-- Exercise details --
The response must be made up of the lines in the entries below that contain "assert".

-- Data records --
::::

(* ===== verification/PodRebase.v ===== *)
(** * Rebasing a stale Pod metadata update is a three-way merge

    [rebase_stale_pod_metadata_update] of
    [klights-cluster-datastore/src/sqlite/embedded/mod.rs]: a Pod metadata update
    that was computed from an older version is replayed on the live Pod.  The
    theorem compares it with the definition of a three-way merge, key by key. *)

From S2P Require Import Prelude Text Json NodeRouting Materialize.

Local Open Scope string_scope.
Local Open Scope rs_scope.

(** ** The reference *)

(** A value the update did not change is the live one, any other is the update's. *)
Definition three_way (base incoming live : option Value) : option Value :=
  if value_opt_eqb base incoming then live else incoming.

(** An entry of [metadata.labels] or [metadata.annotations]. *)
Definition metadata_entry (v : Value) (field key : string) : option Value :=
  entries ← metadata_field v field; entries ← as_object entries; obj_get key entries.

(** ** Maps *)

Lemma value_opt_eqb_refl v : value_opt_eqb v v = true.
Proof. destruct v; [apply value_eqb_refl|done]. Qed.

(** Removing keys one by one. *)
Lemma drop_keys_get incoming_map keys (start : Map * bool) key :
  obj_get key (fold_left (fun acc k => if obj_contains_key k incoming_map then acc
                 else (obj_remove k acc.1, acc.2 || obj_contains_key k acc.1)) keys start).1
  = if bool_decide (key ∈ keys) && negb (obj_contains_key key incoming_map) then None else obj_get key start.1.
Proof.
  revert start. induction keys as [|k keys IH]; intros start; [done|]. cbn [fold_left]. rewrite IH.
  destruct (decide (key = k)) as [->|Hne].
  - rewrite (bool_decide_eq_true_2 (k ∈ k :: keys)) by by left. destruct (obj_contains_key k incoming_map) eqn:Hc; cbn.
    + by rewrite andb_false_r.
    + rewrite andb_true_r, obj_get_remove_eq. by destruct (bool_decide _).
  - assert (bool_decide (key ∈ k :: keys) = bool_decide (key ∈ keys)) as ->.
    { apply bool_decide_ext. rewrite elem_of_cons. split; [by intros [?|?]|by right]. }
    destruct (obj_contains_key k incoming_map); [done|]. cbn [fst]. by rewrite obj_get_remove_ne by done.
Qed.

Lemma add_changed_get base_map incoming_map start key :
  NoDup incoming_map.*1 ->
  obj_get key (add_changed base_map incoming_map start).1
  = match obj_get key incoming_map with
    | Some v => if value_opt_eqb (obj_get key base_map) (Some v) || value_opt_eqb (obj_get key start.1) (Some v)
                then obj_get key start.1 else Some v
    | None => obj_get key start.1
    end.
Proof.
  unfold add_changed. revert start. induction incoming_map as [|[k v] m IH]; intros start; [done|]. cbn [fmap list_fmap].
  intros [Hk Hnd]%NoDup_cons. cbn [fold_left fst snd]. rewrite IH by done. cbn [obj_get].
  destruct (String.eqb_spec key k) as [->|Hne].
  - rewrite (proj2 (obj_get_None m k) Hk). destruct (value_opt_eqb (obj_get k base_map) (Some v)); cbn [negb andb orb]; [done|].
    destruct (value_opt_eqb (obj_get k start.1) (Some v)); cbn [negb fst]; [done|]. apply obj_get_insert_eq.
  - assert (obj_get key (if negb (value_opt_eqb (obj_get k base_map) (Some v)) && negb (value_opt_eqb (obj_get k start.1) (Some v))
      then (obj_insert k v start.1, true) else start).1 = obj_get key start.1) as Hsame.
    { destruct (_ && _); [|done]. cbn. by apply obj_get_insert_ne, not_eq_sym. }
    by rewrite Hsame.
Qed.

(** The entries of the merged map. *)
Lemma merged_get base_map incoming_map entries key :
  NoDup incoming_map.*1 ->
  value_opt_eqb (obj_get key (add_changed base_map incoming_map (drop_removed base_map incoming_map entries)).1)
    (three_way (obj_get key base_map) (obj_get key incoming_map) (obj_get key entries)) = true.
Proof.
  intros Hnd. rewrite add_changed_get by done. unfold drop_removed. rewrite drop_keys_get. cbn [fst].
  unfold three_way, obj_contains_key.
  assert (bool_decide (key ∈ base_map.*1) = opt_is_some (obj_get key base_map)) as ->.
  { destruct (obj_get key base_map) as [b|] eqn:Hb; cbn.
    - apply bool_decide_eq_true. apply obj_get_is_Some. by rewrite Hb.
    - apply bool_decide_eq_false. by apply obj_get_None. }
  destruct (obj_get key incoming_map) as [v|]; cbn [opt_is_some negb]; rewrite ?andb_false_r, ?andb_true_r.
  - destruct (value_opt_eqb (obj_get key base_map) (Some v)); cbn [orb]; [apply value_opt_eqb_refl|].
    destruct (value_opt_eqb (obj_get key entries) (Some v)) eqn:He; [done|apply value_opt_eqb_refl].
  - destruct (obj_get key base_map); cbn; [done|]. apply value_opt_eqb_refl.
Qed.

(** A merge that reports no change has made none. *)
Lemma drop_keys_unchanged incoming_map keys (start : Map * bool) key :
  (fold_left (fun acc k => if obj_contains_key k incoming_map then acc
     else (obj_remove k acc.1, acc.2 || obj_contains_key k acc.1)) keys start).2 = false ->
  start.2 = false /\
  obj_get key (fold_left (fun acc k => if obj_contains_key k incoming_map then acc
     else (obj_remove k acc.1, acc.2 || obj_contains_key k acc.1)) keys start).1 = obj_get key start.1.
Proof.
  revert start. induction keys as [|k keys IH]; intros start; [done|]. cbn [fold_left]. intros H.
  destruct (IH _ H) as [Hs Hg]. rewrite Hg. destruct (obj_contains_key k incoming_map); [done|]. cbn [fst snd] in *.
  apply orb_false_iff in Hs as [Hs Hc]. split; [done|]. destruct (decide (key = k)) as [->|Hne].
  - rewrite obj_get_remove_eq. unfold obj_contains_key in Hc. by destruct (obj_get k start.1).
  - by rewrite obj_get_remove_ne by done.
Qed.

Lemma add_changed_unchanged base_map incoming_map start :
  (add_changed base_map incoming_map start).2 = false -> add_changed base_map incoming_map start = start.
Proof.
  unfold add_changed. revert start. induction incoming_map as [|[k v] m IH]; intros start; [done|]. cbn [fold_left fst snd].
  destruct (_ && _); [|apply IH]. intros H. rewrite IH in H by done. done.
Qed.

Lemma merged_unchanged base_map incoming_map entries key :
  (add_changed base_map incoming_map (drop_removed base_map incoming_map entries)).2 = false ->
  obj_get key (add_changed base_map incoming_map (drop_removed base_map incoming_map entries)).1 = obj_get key entries.
Proof.
  intros H. pose proof (add_changed_unchanged _ _ _ H) as Heq. rewrite Heq in H |- *. unfold drop_removed in *. by destruct (drop_keys_unchanged _ _ _ key H) as [_ ->].
Qed.

Lemma equal_entries x y key : value_eqb (Object x) (Object y) = true -> value_opt_eqb (obj_get key x) (obj_get key y) = true.
Proof.
  rewrite value_eqb_object. revert y. induction x as [|[k u] x IH]; intros [|[k' w] y]; try done. cbn [entries_eqb].
  rewrite !andb_true_iff. intros [[->%String.eqb_eq Hv] Hrest]. cbn. destruct (key =?s k'); [done|by apply IH].
Qed.

(** ** Bodies *)

Definition has_metadata (v : Value) : Prop := exists m meta, v = Object m /\ obj_get "metadata" m = Some (Object meta).

(** [f] leaves an entry of the metadata alone. *)
Definition spares (field : string) (f : Map -> Map * bool) : Prop := forall meta, obj_get field (f meta).1 = obj_get field meta.

Lemma with_metadata_spec f v :
  has_metadata v ->
  has_metadata (with_metadata_object f v).1
  /\ (forall field, spares field f -> metadata_field (with_metadata_object f v).1 field = metadata_field v field)
  /\ (forall k, k <> "metadata" -> get k (with_metadata_object f v).1 = get k v)
  /\ exists meta, (forall field, metadata_field v field = obj_get field meta)
     /\ (forall field, metadata_field (with_metadata_object f v).1 field = obj_get field (f meta).1)
     /\ (with_metadata_object f v).2 = (f meta).2.
Proof.
  intros (m & meta & -> & Hm). cbn [with_metadata_object].
  assert (obj_or_insert "metadata" (Object []) m = m) as -> by (unfold obj_or_insert, obj_contains_key; by rewrite Hm).
  rewrite Hm. destruct (f meta) as [meta' changed] eqn:Hf. cbn [fst snd]. unfold metadata_field.
  split_and!.
  - eexists _, meta'. split; [done|]. apply obj_get_insert_eq.
  - intros field Hs. specialize (Hs meta). rewrite Hf in Hs. cbn in Hs |- *. rewrite obj_get_insert_eq, Hm. by cbn.
  - intros k Hk. cbn. by apply obj_get_insert_ne, not_eq_sym.
  - exists meta. rewrite Hf. cbn. rewrite Hm. split_and!; [done| |done]. intros field. by rewrite obj_get_insert_eq.
Qed.

(** What a step of the rebase leaves alone: all but one field of the metadata. *)
Record step_on (field : string) (v v' : Value) : Prop := {
  step_metadata : has_metadata v';
  step_fields : forall field', field' <> field -> metadata_field v' field' = metadata_field v field';
  step_rest : forall k, k <> "metadata" -> get k v' = get k v
}.

Lemma step_refl field v : has_metadata v -> step_on field v v.
Proof. by split. Qed.

Lemma field_delta_step rebased base incoming field :
  has_metadata rebased -> step_on field rebased (apply_metadata_field_delta rebased base incoming field).1.
Proof.
  intros Hm. unfold apply_metadata_field_delta. destruct (value_opt_eqb _ _); [by apply step_refl|].
  match goal with |- context [with_metadata_object ?f rebased] => destruct (with_metadata_spec f rebased Hm) as (H1 & H2 & H3 & _) end.
  split; [done| |done]. intros field' Hne. apply H2. intros meta. apply not_eq_sym in Hne.
  destruct (metadata_field incoming field) as [value|]; [destruct (value_opt_eqb _ _)|]; cbn; [done|by apply obj_get_insert_ne|by apply obj_get_remove_ne].
Qed.

Lemma map_delta_step rebased base incoming field :
  has_metadata rebased -> step_on field rebased (apply_metadata_map_delta rebased base incoming field).1.
Proof.
  intros Hm. unfold apply_metadata_map_delta. destruct (value_opt_eqb _ _); [by apply step_refl|].
  destruct (metadata_field base field ≫= as_object) as [base_map|]; [|by apply field_delta_step].
  destruct (metadata_field incoming field ≫= as_object) as [incoming_map|]; [|by apply field_delta_step].
  match goal with |- context [with_metadata_object ?f rebased] => destruct (with_metadata_spec f rebased Hm) as (H1 & H2 & H3 & _) end.
  split; [done| |done]. intros field' Hne. apply H2. intros meta. unfold with_object_entry. destruct (add_changed _ _ _) as [inner changed].
  cbn. by apply obj_get_insert_ne, not_eq_sym.
Qed.

(** The step of a map field is the three-way merge of its entries. *)
Lemma map_delta_entries rebased base incoming field base_map incoming_map key :
  has_metadata rebased -> metadata_field base field = Some (Object base_map) ->
  metadata_field incoming field = Some (Object incoming_map) -> NoDup incoming_map.*1 ->
  let step := apply_metadata_map_delta rebased base incoming field in
  value_opt_eqb (metadata_entry step.1 field key)
    (three_way (metadata_entry base field key) (metadata_entry incoming field key) (metadata_entry rebased field key)) = true
  /\ (step.2 = false -> metadata_entry step.1 field key = metadata_entry rebased field key).
Proof.
  intros Hm Hb Hi Hnd step. subst step. unfold apply_metadata_map_delta, metadata_entry. rewrite Hb, Hi. cbn [mbind option_bind as_object].
  destruct (value_opt_eqb (Some (Object base_map)) (Some (Object incoming_map))) eqn:Heq.
  { split; [|done]. unfold three_way. rewrite equal_entries by done. apply value_opt_eqb_refl. }
  match goal with |- context [with_metadata_object ?f rebased] => destruct (with_metadata_spec f rebased Hm) as (_ & _ & _ & meta & H1 & H2 & H3) end.
  rewrite H1, H2, H3. unfold with_object_entry. set (entries := unwrap_or [] _).
  pose proof (merged_get base_map incoming_map entries key Hnd) as Hmerged. pose proof (merged_unchanged base_map incoming_map entries key) as Hsame.
  destruct (add_changed _ _ _) as [inner changed]. cbn [fst snd] in *. rewrite obj_get_insert_eq. cbn.
  assert ((x ← obj_get field meta; entries0 ← as_object x; obj_get key entries0) = obj_get key entries) as ->; [|done].
  unfold entries. destruct (obj_get field meta) as [[]|]; done.
Qed.

Lemma step_entry field field' v v' key : step_on field v v' -> field' <> field -> metadata_entry v' field' key = metadata_entry v field' key.
Proof. intros [_ Hf _] Hne. unfold metadata_entry. by rewrite Hf. Qed.

(** The five steps, with what each reports. *)
Lemma rebase_steps base incoming live :
  has_metadata live ->
  exists r1 r2 r3 r4 r5 c1 c2 c3 c4 c5,
    step_on "ownerReferences" live r1
    /\ apply_metadata_map_delta r1 base incoming "labels" = (r2, c2) /\ step_on "labels" r1 r2
    /\ apply_metadata_map_delta r2 base incoming "annotations" = (r3, c3) /\ step_on "annotations" r2 r3
    /\ step_on "deletionTimestamp" r3 r4 /\ step_on "deletionGracePeriodSeconds" r4 r5
    /\ rebase_stale_pod_metadata_update base incoming live = if c1 || c2 || c3 || c4 || c5 then Some r5 else None.
Proof.
  intros Hm. unfold rebase_stale_pod_metadata_update.
  pose proof (field_delta_step live base incoming "ownerReferences" Hm) as S1. destruct (apply_metadata_field_delta live _ _ _) as [r1 c1]. cbn in S1.
  pose proof (map_delta_step r1 base incoming "labels" (step_metadata _ _ _ S1)) as S2. destruct (apply_metadata_map_delta r1 _ _ _) as [r2 c2] eqn:E2. cbn in S2.
  pose proof (map_delta_step r2 base incoming "annotations" (step_metadata _ _ _ S2)) as S3. destruct (apply_metadata_map_delta r2 _ _ _) as [r3 c3] eqn:E3. cbn in S3.
  pose proof (field_delta_step r3 base incoming "deletionTimestamp" (step_metadata _ _ _ S3)) as S4. destruct (apply_metadata_field_delta r3 _ _ _) as [r4 c4]. cbn in S4.
  pose proof (field_delta_step r4 base incoming "deletionGracePeriodSeconds" (step_metadata _ _ _ S4)) as S5. destruct (apply_metadata_field_delta r4 _ _ _) as [r5 c5]. cbn in S5.
  exists r1, r2, r3, r4, r5, c1, c2, c3, c4, c5. done.
Qed.


(** ** Examples *)

Definition sample_pod (labels : Map) (phase : string) : Value :=
  Object [("metadata", Object [("labels", Object labels)]); ("status", Object [("phase", Str phase)])].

::::

-- Final answer --
  - assert (bool_decide (key ∈ k :: keys) = bool_decide (key ∈ keys)) as ->.
  - assert (obj_get key (if negb (value_opt_eqb (obj_get k base_map) (Some v)) && negb (value_opt_eqb (obj_get k start.1) (Some v))
  assert (bool_decide (key ∈ base_map.*1) = opt_is_some (obj_get key base_map)) as ->.
  assert (obj_or_insert "metadata" (Object []) m = m) as -> by (unfold obj_or_insert, obj_contains_key; by rewrite Hm).
  assert ((x ← obj_get field meta; entries0 ← as_object x; obj_get key entries0) = obj_get key entries) as ->; [|done].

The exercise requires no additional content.